Fixpoint parse_loop (lines : list string) (props : gmap string string)
         (old_key : option string) : result (gmap string string) :=
  match lines with
  | [] => Ok props
  | line :: lines' =>
    if String.eqb (strip line) "" then parse_loop lines' props old_key
    else if String.eqb (strip line) "Available Packages" then Ok props
    else
      match match_field line with
      | None => parse_loop lines' props old_key
      | Some (key, value) =>
        let key := strip key in
        if String.eqb key "" then
          match old_key with
          | None => Raise (KeyError "None")
          | Some k =>
            v ← getitem props k;
            parse_loop lines' (<[k := v ++ " " ++ value]> props) old_key
          end
        else parse_loop lines' (<[key := value]> props) (Some key)
      end
  end.

Definition _parse_fields (lines : list string) : result (gmap string string) :=
  parse_loop lines ∅ None.

Section Handler.
(** [self._io.file_exists] and [self._io.run], which returns
    (stdout, stderr, return code). *)
Context (file_exists : string -> bool)
        (run : string -> list string -> string * string * Z).

Definition _run_yum (args : list string) : string * string * Z :=
  if file_exists "/usr/bin/dnf" then
    run "/usr/bin/dnf" (["-d"; "0"; "-e"; "0"; "-y"] ++ args)
  else
    run "/usr/bin/yum" (["-d"; "0"; "-e"; "0"; "-y"] ++ args).

Definition check_resource (resource : Package) : result (gmap string pyval) :=
  let yum_output := _run_yum ["info"; name resource] in
  let lines := split "010" (yum_output.1.1) in
  output ← _parse_fields (tail lines);
  match output !! "Repo" with
  | None => Ok {[ "state" := PStr "removed" ]}
  | Some repo =>
    let state :=
      if String.eqb repo "installed" || String.eqb repo "@System"
      then "installed" else "removed" in
    let yum_output := _run_yum ["check-update"; name resource] in
    let lines := split "010" (yum_output.1.1) in
    version ← getitem output "Version";
    release ← getitem output "Release";
    let data : gmap string pyval :=
      <["update" := PNone]>
        (<["release" := PStr release]>
          (<["version" := PStr version]> {[ "state" := PStr state ]})) in
    match lines with
    | [] => Ok data
    | line0 :: _ =>
      match search_columns line0 with
      | Some (_, version_str, _) =>
        if negb (startswith "Security:" line0) then
          match split "-" version_str with
          | [version; release] =>
            Ok (<["update" := PTuple (PStr version) (PStr release)]> data)
          | _ => Raise (ValueError "unpack")
          end
        else Ok data
      | None => Ok data
      end
    end
  end.

Definition list_changes (resource : Package) : result (gmap string pyval) :=
  state ← check_resource resource;
  let changes : gmap string pyval := ∅ in
  changes ←
    (if String.eqb (YumPackage.state resource) "removed" then
       cur ← getitem state "state";
       if negb (bool_decide (cur = PStr "removed"))
       then Ok (<["state" := PTuple cur (PStr (YumPackage.state resource))]> changes)
       else Ok changes
     else if String.eqb (YumPackage.state resource) "installed"
             || String.eqb (YumPackage.state resource) "latest" then
       cur ← getitem state "state";
       if negb (bool_decide (cur = PStr "installed"))
       then Ok (<["state" := PTuple cur (PStr "installed")]> changes)
       else Ok changes
     else Ok changes);
  match state !! "update" with
  | Some upd =>
    if negb (bool_decide (upd = PNone))
       && String.eqb (YumPackage.state resource) "latest" then
      version ← getitem state "version";
      release ← getitem state "release";
      Ok (<["version" := PTuple (PTuple version release) upd]> changes)
    else Ok changes
  | None => Ok changes
  end.
End Handler.
End YumPackage.

(** * Notions used in the statements, and sample inputs *)

(** The order [generate_content] sorts by: first components only. *)
Definition tuple_le (a b : string * string) : Prop :=
  String.leb a.1 b.1 = true.

(** Fragments that share a sorting key share their value. *)
Definition ties_agree (l : list Assembler.Content) : Prop :=
  forall a b, In a l -> In b l ->
    (Assembler.sort_tuple a).1 = (Assembler.sort_tuple b).1 ->
    Assembler.value a = Assembler.value b.

(** Sample fragments, file entities and resources. *)
Definition frag (k : option string) (v : string) : Assembler.Content :=
  {| Assembler.sorting_key := k; Assembler.value := v |}.

(** The payload [store_file] starts from, when it is not deferred. *)
Definition payload (read_file : string -> string) (obj : Assembler.FileEntity)
  : option string :=
  match Assembler.content obj with
  | Assembler.Unknown => None
  | Assembler.Text s => Some s
  | Assembler.FileMarker filename => Some (read_file filename)
  end.

(** The values of a fragment list in the order [generate_content] gives them. *)
Definition ordered_values (l : list Assembler.Content) : list string :=
  map snd (Assembler.sorted_tuples l).

(** The assembled content as the specification words it: one separator
    between the joined prefixes and the payload, none after the joined
    suffixes. *)
Definition spec_assembled (obj : Assembler.FileEntity) (p : string) : string :=
  let sep := Assembler.content_seperator obj in
  (match Assembler.prefix_content obj with
   | [] => ""
   | l => join sep (ordered_values l) ++ sep
   end)
  ++ p ++
  (match Assembler.suffix_content obj with
   | [] => ""
   | l => sep ++ join sep (ordered_values l)
   end).

(** The assembled content as the code builds it: [generate_content]
    already ends with a separator and [store_file] adds one more. *)
Definition code_assembled (obj : Assembler.FileEntity) (p : string) : string :=
  let sep := Assembler.content_seperator obj in
  (match Assembler.prefix_content obj with
   | [] => ""
   | l => join sep (ordered_values l) ++ sep ++ sep
   end)
  ++ p ++
  (match Assembler.suffix_content obj with
   | [] => ""
   | l => sep ++ join sep (ordered_values l) ++ sep
   end).

Definition sample_entity (pre suf : list Assembler.Content) : Assembler.FileEntity :=
  {| Assembler.content := Assembler.Text "x";
     Assembler.prefix_content := pre;
     Assembler.suffix_content := suf;
     Assembler.content_seperator := "," |}.

Definition agent_cfg (a : result pyval) : AgentConfig :=
  {| agentname := "worker1"; uri := "local:"; autostart := a |}.

(** The commands of a successful [create_resource], in order. *)
Definition create_calls (get_file : string -> string) (r : File) : list io_call :=
  [Put (path r) (get_file (hash r));
   Chmod (path r) (pretty (permissions r));
   Chown (path r) (owner r) (group r)].

(** The commands of a successful [update_resource], in order. *)
Definition update_calls (get_file : string -> string)
           (changes : gmap string pyval) (r : File) : list io_call :=
  (if decide (is_Some (changes !! "hash"))
   then [Put (path r) (get_file (hash r))] else [])
  ++ (if decide (is_Some (changes !! "permissions"))
      then [Chmod (path r) (pretty (permissions r))] else [])
  ++ (if decide (is_Some (changes !! "owner") \/ is_Some (changes !! "group"))
      then [Chown (path r) (owner r) (group r)] else []).

(** A toy digest and a content store holding one blob, to run the
    handler on concrete files. *)
Definition toy_digest (content : string) : string := "sha1:" ++ content.
Definition toy_store (h : string) : string :=
  if String.eqb h "sha1:hello" then "hello" else "corrupt".
Definition only (p : string) (q : string) : bool := String.eqb p q.

Definition file_a (h : string) : File :=
  {| path := "/tmp/a"; owner := "root"; hash := h; group := "wheel";
     permissions := 644; reload := false |}.

(** An entry of a change-set. *)
Definition change (cur des : pyval) : pyval := PTuple cur des.

(** A host filesystem given by the list of its existing paths. *)
Definition present (paths : list string) (p : string) : bool :=
  bool_decide (p ∈ paths).

(** Every character of [s] is in the class [cls]. *)
Fixpoint all_chars (cls : ascii -> bool) (s : string) : bool :=
  match s with
  | EmptyString => true
  | String c s' => cls c && all_chars cls s'
  end.

(** [c in s] *)
Fixpoint has_char (c : ascii) (s : string) : bool :=
  match s with
  | EmptyString => false
  | String d s' => Ascii.eqb c d || has_char c s'
  end.

(** The field started last is always present in [props]. *)
Definition started (props : gmap string string) (old_key : option string) : Prop :=
  forall k, old_key = Some k -> is_Some (props !! k).

(** The sample info block: one continuation line, then the marker. *)
Definition sample_info_lines : list string :=
  ["Name        : bash";
   "Description : The GNU Bourne Again shell";
   "            : interpreter.";
   "Available Packages";
   "Name        : zsh"].

(** What it means for a snapshot to satisfy the desired state of a
    package: the tracked state agrees and, for [latest], no update is
    on offer. *)
Definition converged (desired : string) (st : gmap string pyval) : Prop :=
  if decide (desired = "removed") then
    st !! "state" = Some (PStr "removed")
  else if decide (desired = "installed") then
    st !! "state" = Some (PStr "installed")
  else if decide (desired = "latest") then
    st !! "state" = Some (PStr "installed")
    /\ (st !! "update" = None \/ st !! "update" = Some PNone)
  else True.

Definition nl : string := String "010" "".

(** A host whose package tool answers the info query with [info] and
    the check-update query with [upd]. *)
Definition yum_host (info upd : list string)
  : string -> list string -> string * string * Z :=
  fun cmd args =>
    if String.eqb (nth 5 args "") "info" then (join nl info, "", 0%Z)
    else if String.eqb (nth 5 args "") "check-update" then (join nl upd, "", 100%Z)
    else ("", "", 1%Z).

Definition bash_info : list string :=
  ["Installed Packages";
   "Name        : bash";
   "Version     : 4.2.46";
   "Release     : 31.el7";
   "Repo        : installed";
   "Description : The GNU Bourne Again shell";
   "            : interpreter.";
   ""].

Definition bash (desired : string) : YumPackage.Package :=
  {| YumPackage.name := "bash"; YumPackage.state := desired;
     YumPackage.reload := false |}.

Definition no_dnf (p : string) : bool := false.

(** The version column split at its first dash, as the specification
    words it. *)
Fixpoint split_first_dash (s : string) : option (string * string) :=
  match s with
  | EmptyString => None
  | String c s' =>
    if Ascii.eqb c "-" then Some (EmptyString, s')
    else match split_first_dash s' with
         | Some (v, r) => Some (String c v, r)
         | None => None
         end
  end.

(** Runs a handler body of the monad [M] on an explicit state. *)
Ltac run_M :=
  unfold mbind, M_bind, bind, mret, M_ret, ret, raise, when, io, ctx_set; cbn.

(** * Further handlers *)

(** ** Commands run through [self._io.run] *)

(** One call [self._io.run(cmd, args)]; [cmd] is [None] where the
    handler passes an attribute that is still [None]. *)
Record run_call : Type := {
  cmd : option string;
  cmd_args : list string
}.

(** The calls made so far and the change flag of the handler context. *)
Record shell : Type := {
  calls : list run_call;
  shell_change : option change_kind
}.

Definition fresh_shell : shell := {| calls := []; shell_change := None |}.

(** [self._io.run(cmd, args)]: the host answers (stdout, stderr, return
    code), given the calls made before. *)
Definition run (respond : list run_call -> run_call -> string * string * Z)
           (c : option string) (args : list string)
  : M shell (string * string * Z) :=
  fun s =>
    let call := {| cmd := c; cmd_args := args |} in
    (Ok (respond (calls s) call),
     {| calls := calls s ++ [call]; shell_change := shell_change s |}).

Definition shell_set (k : change_kind) : M shell unit :=
  fun s => (Ok tt, {| calls := calls s; shell_change := Some k |}).

(** A value or an exception of a pure computation, inside [M]. *)
Definition lift {S A} (r : result A) : M S A := fun s => (r, s).

(** [needle in hay], also [re.search] of a pattern without special
    characters. *)
Fixpoint contains (needle hay : string) : bool :=
  match hay with
  | EmptyString => String.prefix needle EmptyString
  | String _ hay' => String.prefix needle hay || contains needle hay'
  end.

**YOUR GOAL:** With the string "option" as the key, filter the data above and show the lines that match.

**ANSWER SECTION:**
         (old_key : option string) : result (gmap string string) :=
Definition frag (k : option string) (v : string) : Assembler.Content :=
  : option string :=
Definition started (props : gmap string string) (old_key : option string) : Prop :=
Fixpoint split_first_dash (s : string) : option (string * string) :=
  cmd : option string;
  shell_change : option change_kind
           (c : option string) (args : list string)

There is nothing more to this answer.